Rise of the Ronin: Fresh and Feisty

Written by smoothie

smoothie

Comparisons to Ghost of Tsushima (the 2020 action-adventure game where Jin Sakai is on a quest to protect Tsushima Island during the first Mongol invasion of Japan) are widespread when it comes to Rise of the Ronin. But that’s absurd. Rise of the Ronin is not Ghost of Tsushima, and loving the latter doesn’t mean you can’t love this one.

Thirty hours into the gameplay, I knew why I was loving living the life of a samurai in Japan during the Bakumatsu period of the 1860s. It’s a rare combination of something fresh and something feisty. In a time when the biggest complaint from gamers, even about top gaming studios, is that all new games are copies of copies of cult games, this blend worked well on me, and I’m sure it will work on you too. Here’s more on what I feel makes Rise of the Ronin is worth every penny of the $30 or so I paid for it.
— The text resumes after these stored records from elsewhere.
(** C4 fails on the code.  Typing [-5] as quantity and [10] as price into
    the first row of a fresh dashboard uses the quantity [-5]: the subtotal
    shown is [-50.00] and the total [-55.00]. *)
Theorem C4_negative_quantity_used :
  let p := input 0 Price (str "10")
             (input 0 Quantity (str "-5") (initDashboard html0)) in
  map (fun it => min (qtyInput it)) (itemRows p) = [str "0"]
  /\ map (fun it => coerce (value (qtyInput it))) (itemRows p) = [of_Z (-5)]
  /\ is_negative (subtotal (totals_of p)) = true
  /\ subtotalDisplay p = str "-50.00"
  /\ totalDisplay p = str "-55.00".
Proof. cbv zeta. repeat split. Qed.

(** C5.  For the single row "Install tap", 2 at 45.00, with margin 10, the
    values are 90, 99, 9.9 and 108.9 and read 90.00, 99.00, 9.90 and 108.90
    with two decimals.  What a page shows is always [toFixed(2)] of the
    unrounded values; the row 1 x 0.45 with no margin shows tax 0.05 and
    total 0.49, the total being computed from the unrounded tax. *)
Theorem C5_install_tap_scenario :
  let t := totals_of tap_page in
  (subtotal t = parseFloat (str "90")
   /\ subtotalWithMargin t = parseFloat (str "99")
   /\ gst t = parseFloat (str "9.9")
   /\ total t = parseFloat (str "108.9"))
  /\ (toFixed2 (subtotal t) = str "90.00"
      /\ toFixed2 (subtotalWithMargin t) = str "99.00"
      /\ toFixed2 (gst t) = str "9.90"
      /\ toFixed2 (total t) = str "108.90")
  /\ (subtotalDisplay tap_page = str "90.00"
      /\ gstDisplay tap_page = str "9.90"
      /\ totalDisplay tap_page = str "108.90")
  /\ (forall p,
        subtotalDisplay (recalcTotals p) = toFixed2 (subtotal (totals_of p))
        /\ gstDisplay (recalcTotals p) = toFixed2 (gst (totals_of p))
        /\ totalDisplay (recalcTotals p) = toFixed2 (total (totals_of p)))
  /\ (let u := computeTotals (one_row "" "1" "0.45") [] in
      toFixed2 (subtotal u) = str "0.45"
      /\ toFixed2 (gst u) = str "0.05"
      /\ toFixed2 (total u) = str "0.49").
Proof.
  cbv zeta. split; [|split; [|split; [|split]]].
  - vm_compute. repeat split.
  - vm_compute. repeat split.
  - vm_compute. repeat split.
  - intros p. repeat split.
  - vm_compute. repeat split.
Qed.

(* ------------------------------------------------------------------ *)
(** ** Removing rows *)

Section LedgerFacts.

Lemma existsb_handle (h : handle) (body : list handle) :
  existsb (Nat.eqb h) body = true <-> In h body.
Proof.
  rewrite existsb_exists. split.
  - intros (x & Hx & E). apply Nat.eqb_eq in E. now subst.
  - intros H. exists h. split; [assumption | apply Nat.eqb_refl].
Qed.

Lemma filter_keeps_all (h : handle) (rows : list item) :
  ~ In h (map row rows) -> filter (keeps h) rows = rows.
Proof.
  induction rows as [|a rows IH]; simpl; intros H; [reflexivity|].
  unfold keeps at 1. destruct (Nat.eqb_spec (row a) h) as [E|E]; simpl.
  - exfalso. apply H. now left.
  - f_equal. apply IH. intros Hin. apply H. now right.
Qed.

(** [findIndex] followed by [splice] keeps exactly the other rows. *)
Lemma splice_found (h : handle) (rows : list item) :
  NoDup (map row rows) ->
  match findIndex h rows with
  | Some idx => splice1 idx rows
  | None => rows
  end = filter (keeps h) rows.
Proof.
  induction rows as [|a rows IH]; simpl; intros Hnd; [reflexivity|].
  inversion Hnd as [|x l Hx Hl]; subst.
  unfold keeps at 1. destruct (Nat.eqb_spec (row a) h) as [E|E]; simpl.
  - subst h. unfold splice1. simpl. symmetry. now apply filter_keeps_all.
  - specialize (IH Hl). destruct (findIndex h rows) as [i|]; simpl.
    + change (splice1 (S i) (a :: rows)) with (a :: splice1 i rows).
      now rewrite IH.
    + now rewrite <- IH.
Qed.

Lemma removeChild_rows (h : handle) (rows : list item) :
  NoDup (map row rows) ->
  removeChild h (map row rows) = map row (filter (keeps h) rows).
Proof.
  induction rows as [|a rows IH]; simpl; intros Hnd; [reflexivity|].
  inversion Hnd as [|x l Hx Hl]; subst.
  unfold keeps at 1. destruct (Nat.eqb_spec (row a) h) as [E|E]; simpl.
  - subst h. now rewrite filter_keeps_all.
  - now rewrite IH.
Qed.

Lemma NoDup_map_filter (f : item -> bool) (rows : list item) :
  NoDup (map row rows) -> NoDup (map row (filter f rows)).
Proof.
  induction rows as [|a rows IH]; simpl; intros Hnd; [constructor|].
  inversion Hnd as [|x l Hx Hl]; subst.
  destruct (f a); simpl; [constructor|]; auto.
  intros Hin. apply Hx. apply in_map_iff in Hin as (y & Hy & Hin).
  apply filter_In in Hin as [Hin _]. apply in_map_iff. now exists y.
Qed.

Lemma remove_click_rows (h : handle) (p : page) :
  page_ok p ->
  itemRows (fst (remove_click h p)) = filter (keeps h) (itemRows p)
  /\ itemsTableBody (fst (remove_click h p))
     = map row (filter (keeps h) (itemRows p))
  /\ created (fst (remove_click h p)) = created p.
Proof.
  intros (Hnd & Hbody & Hfresh). unfold remove_click.
  destruct (existsb (Nat.eqb h) (itemsTableBody p)) eqn:E; simpl.
  - rewrite splice_found by assumption. rewrite Hbody.
    rewrite removeChild_rows by assumption. auto.
  - assert (Hout : ~ In h (map row (itemRows p))).
    { rewrite <- Hbody. intros Hin. apply existsb_handle in Hin. congruence. }
    rewrite filter_keeps_all by assumption. auto.
Qed.

Lemma remove_click_ok (h : handle) (p : page) :
  page_ok p -> page_ok (fst (remove_click h p)).
Proof.
  intros Hok. destruct (remove_click_rows h Hok) as (Hr & Hb & Hc).
  destruct Hok as (Hnd & Hbody & Hfresh).
  unfold page_ok. rewrite Hr, Hb, Hc. split; [|split].
  - now apply NoDup_map_filter.
  - reflexivity.
  - rewrite Forall_forall in *. intros it Hin.
    apply filter_In in Hin as [Hin _]. now apply Hfresh.
Qed.

Lemma addItemRow_ok (p : page) : page_ok p -> page_ok (addItemRow p).
Proof.
  intros (Hnd & Hbody & Hfresh). unfold page_ok, addItemRow; simpl.
  rewrite map_app; simpl. split; [|split].
  - apply NoDup_app; [assumption | repeat constructor; intros [] | ].
    intros x Hin [E|[]]. subst x.
    apply in_map_iff in Hin as (it & E & Hin).
    rewrite Forall_forall in Hfresh. specialize (Hfresh it Hin). lia.
  - now rewrite Hbody.
  - apply Forall_app. split.
    + apply Forall_impl with (2 := Hfresh). intros; lia.
    + repeat constructor.
Qed.

Lemma input_ok (h : handle) (f : field) (v : jsstring) (p : page) :
  page_ok p -> page_ok (input h f v p).
Proof.
  intros (Hnd & Hbody & Hfresh).
  assert (Hrow : forall l,
             map row (map (fun it =>
               if Nat.eqb (row it) h then
                 match f with
                 | Description => set_field f v it
                 | _ => updateRowTotal (set_field f v it)
                 end
               else it) l) = map row l).
  { intros l. rewrite map_map. apply map_ext. intros it.
    destruct (Nat.eqb (row it) h), f; reflexivity. }
  assert (Hok : page_ok (set_rows (itemsTableBody p)
                  (map (fun it =>
                     if Nat.eqb (row it) h then
                       match f with
                       | Description => set_field f v it
                       | _ => updateRowTotal (set_field f v it)
                       end
                     else it) (itemRows p)) (created p) p)).
  { unfold page_ok; simpl. rewrite Hrow. split; [assumption|].
    split; [assumption|].
    rewrite Forall_forall in *. intros it Hin.
    apply in_map_iff in Hin as (it0 & E & Hin). specialize (Hfresh _ Hin).
    subst it. destruct (Nat.eqb (row it0) h), f; simpl; assumption. }
  unfold input. destruct f; exact Hok.
Qed.

(** Every page the listeners produce is well formed. *)
Lemma reachable_ok (p : page) : reachable p -> page_ok p.
Proof.
  induction 1 as [html|p _ IH|p h _ IH|p h f v _ IH|p v _ IH|p v _ IH|p _ IH].
  - unfold page_ok; simpl. repeat constructor. intros [].
  - now apply addItemRow_ok.
  - now apply remove_click_ok.
  - now apply input_ok.
  - exact IH.
  - exact IH.
  - exact IH.
Qed.

End LedgerFacts.

(** C8.  On a well-formed page, clicking the remove button of a row that
    is not in the ledger leaves the page as it was (the listener ends on the
    error of [removeChild]); removing a row keeps the other rows, with
    their identities, contents and order, hence each with the line total it
    had; and removing the same row once more changes nothing. *)
Theorem C8_remove_row_frame (h : handle) (p : page) :
  page_ok p ->
  (~ In h (map row (itemRows p)) -> remove_click h p = (p, NotFoundError))
  /\ itemRows (fst (remove_click h p)) = filter (keeps h) (itemRows p)
  /\ map lineTotal (itemRows (fst (remove_click h p)))
     = map lineTotal (filter (keeps h) (itemRows p))
  /\ remove_click h (fst (remove_click h p))
     = (fst (remove_click h p), NotFoundError).
Proof.
  intros Hok.
  assert (Hno : forall q, page_ok q -> ~ In h (map row (itemRows q)) ->
                          remove_click h q = (q, NotFoundError)).
  { intros q (_ & Hbody & _) Hout. unfold remove_click.
    destruct (existsb (Nat.eqb h) (itemsTableBody q)) eqn:E; [|reflexivity].
    apply existsb_handle in E. rewrite Hbody in E. contradiction. }
  destruct (remove_click_rows h Hok) as (Hr & _ & _).
  split; [now apply Hno|]. split; [exact Hr|]. split; [now rewrite Hr|].
  apply Hno; [now apply remove_click_ok|].
  rewrite Hr. intros Hin. apply in_map_iff in Hin as (it & E & Hin).
  apply filter_In in Hin as [_ Hk]. unfold keeps in Hk.
  rewrite E, Nat.eqb_refl in Hk. discriminate.
Qed.

(** Removing the middle one of three rows of a dashboard. *)
Lemma C8_three_rows :
  let p := addItemRow (addItemRow (initDashboard html0)) in
  page_ok p
  /\ map row (itemRows (fst (remove_click 1 p))) = [0; 2]
  /\ remove_click 7 p = (p, NotFoundError).
Proof.
  cbv zeta.
  assert (Hok : page_ok (addItemRow (addItemRow (initDashboard html0)))).
  { apply reachable_ok. do 2 apply reach_add. apply reach_init. }
  split; [exact Hok|]. split.
  - rewrite (proj1 (proj2 (C8_remove_row_frame 1 Hok))). reflexivity.
  - apply (proj1 (C8_remove_row_frame 7 Hok)). simpl. intuition discriminate.
Defined.

(* ------------------------------------------------------------------ *)
(** ** The name of the exported file *)

Section FilenameFacts.

Lemma replace_ws_nonempty (s : jsstring) :
  s <> [] -> replace_ws false s <> [].
Proof.
  destruct s as [|c s]; [congruence|]. intros _. simpl.
  destruct (is_white_space c); discriminate.
Qed.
The Freshness of Rise of the Ronin

I’ve played games set in medieval Japan, and I’ve played games set in indeterminate futures. But Rise of the Ronin is set in a time in Japan’s modern history that I knew little about. I don’t recall any other game of this scale set in the mid-19th century. The political tension and culture wars of the time are evident in the characters and storylines, and, of course, in the epic encounters you’ll have with historical figures like Sakamoto Ryoma and Kusaka Genzui.

When I wasn’t playing Rise of the Ronin, I was looking at images of paintings from that era in Japan. So many times, developers make everything obvious and, in doing so, make the impression evidently fake. There are no affectations in Rise of the Ronin; you can feel the unique tension peculiar to a country trying to stop being what it used to be, even though it doesn’t know whether the change will be right for it.

The sense of involvement grows on you with the gameplay too. You’ll need to choose to side with either the pro-shogunate forces or the anti-shogunate rebels. What you experience thereafter depends on that choice. The story direction, the missions—everything changes based on your choice. It’s not a good versus evil decision. Whatever path you choose, you’ll face morally complex questions. For instance, whether you spare or kill a certain character will change the course of the story you experience and will govern your relations with other factions in the game. So, as in real life, micro-decisions will have second, third, or even fourth-level consequences that will be huge.

Some gamers feel a sense of longing for the paths they didn’t explore. I am one of them, which is why the Testament of Souls feature made me go “wow.” You can go back to old missions using this option, make different choices, and then see how that changes the storyline. This is so much better than the ‘point of no return’ system in most similar open-world games, which keeps you yearning for the paths you didn’t take. Of course, this makes Rise of the Ronin one of those rare games you can replay almost immediately after completing it once.

But it’s not just freshness that got me hooked. There’s an undeniable strain of feistiness in the game. Here’s why I say so.

The Feistiness of Rise of the Ronin

You know you’re truly into a game when, in the middle of a fight, you’re leaning in, fingers gripping the buttons tightly. None of that lazy button-mashing in Rise of the Ronin, and here’s why. The developers have found interesting ways to make most of the battles high-stakes, not just the ones with bosses. You’ll soon understand that in any battle, mistiming one move could get you slaughtered. Enemies are excellent at counterattacks, so when you choose high-risk gameplay, you might get a big payoff, or you might end up as cannon fodder.

Another touch that made the battles much more lively for me is when an enemy kills you, you lose karma. But you can get it back if you can kill that enemy the next time you encounter them. You’ll love how personal the battles get.

Rise of the Ronin does push the goriness a bit. I mean, you get so used to seeing sword strikes dismember your enemies, so used to blood spurting out of slaughtered bodies, that you start questioning whether you’re right in your head. After a while, you sort of look forward to the slow-motion effects of half-dead enemies holding on to their slashed limbs.

Enjoy ‘Rise of the Ronin’ For What It Is

In the beginning of this post, I mentioned how everyone tries to compare Rise of the Ronin to Ghost of Tsushima. I reiterate that this is a different sort of game. It never tries to be another Ghost of Tsushima. So judge it for what it is, not what game reviewers wanted it to be. Enjoy the freshness and fire of Rise of the Ronin.